Israeli forces are pushing into numerous towns in southern Lebanon, with officials saying they aim to create a security zone reaching the Litani River, some 30 kilometres from the border, to push Hezbollah back and protect northern Israeli communities.

On Friday, Israel launched a series of airstrikes on several areas, particularly in southern Lebanon, according to Lebanese state media.

One of the strikes, on the town of Saksakiyeh in the Sidon district, killed "four civilians and wounded eight others," in an initial toll reported by the health ministry.

At dawn, Israel had targeted the Tahouitet al-Ghadir area in Beirut's southern suburbs without prior warning, killing two people, according to the health ministry.

Israeli army spokesperson Effie Defrin said Friday that "Contrary to the declaration by the Lebanese government earlier this year - Hezbollah is still operating and conducting attacks from southern Lebanon."

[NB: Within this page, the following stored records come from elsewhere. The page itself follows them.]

#[local] Set Default Proof Using "Type*".

(** ** The interceptor *)

(** The call answers what its handler answers, and one observation follows. *)
Lemma metricsInterceptor_answer {Sg : signature} {A : Type} (now : prog Sg Z) record method (handler : prog Sg (res A)) tr r :
  exec (metricsInterceptor now record method handler) tr (Done r) ->
  exists t0 t1 tr0 trh tr1 tr2,
    tr = tr0 ++ trh ++ tr1 ++ tr2 /\ exec now tr0 (Done t0) /\ exec handler trh (Done r) /\ exec now tr1 (Done t1) /\
    exec (record_all record (observe (match r with Ok _ => "success" | Err _ => "error" end)
                               (NewOperationTimer (method_name method) t0) t1)) tr2 (Done tt).
Proof.
  intros H. apply exec_bind in H as [(t0 & tr0 & trA & H0 & H & ->)|[_ [=]]].
  apply exec_bind in H as [(r' & trh & trB & Hh & H & ->)|[_ [=]]].
  apply exec_bind in H as [(t1 & tr1 & trC & H1 & H & ->)|[_ [=]]].
  apply exec_bind in H as [([] & tr2 & trD & H2 & H & ->)|[_ [=]]].
  apply exec_inv in H as [-> [= ->]]. exists t0, t1, tr0, trh, tr1, tr2. rewrite app_nil_r.
  split_and!; [done..|]. by destruct r'.
Qed.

"If the Lebanese government will not disarm Hezbollah, the (army) will," he said.

After nearly four weeks of war between Hezbollah and Israel, Nicolas Von Arx, regional director of the International Committee of the Red Cross, warned Friday that "the humanitarian situation is worsening and civilians, as usual, are paying the highest price" in Lebanon.

After meeting Lebanese President Joseph Aoun, he said, "Civilians must be protected wherever they are, whether they remain in their homes or are forced to flee".

According to the authorities, the war has forced more than one million people to flee their homes, and more than a thousand people have been killed since the conflict began.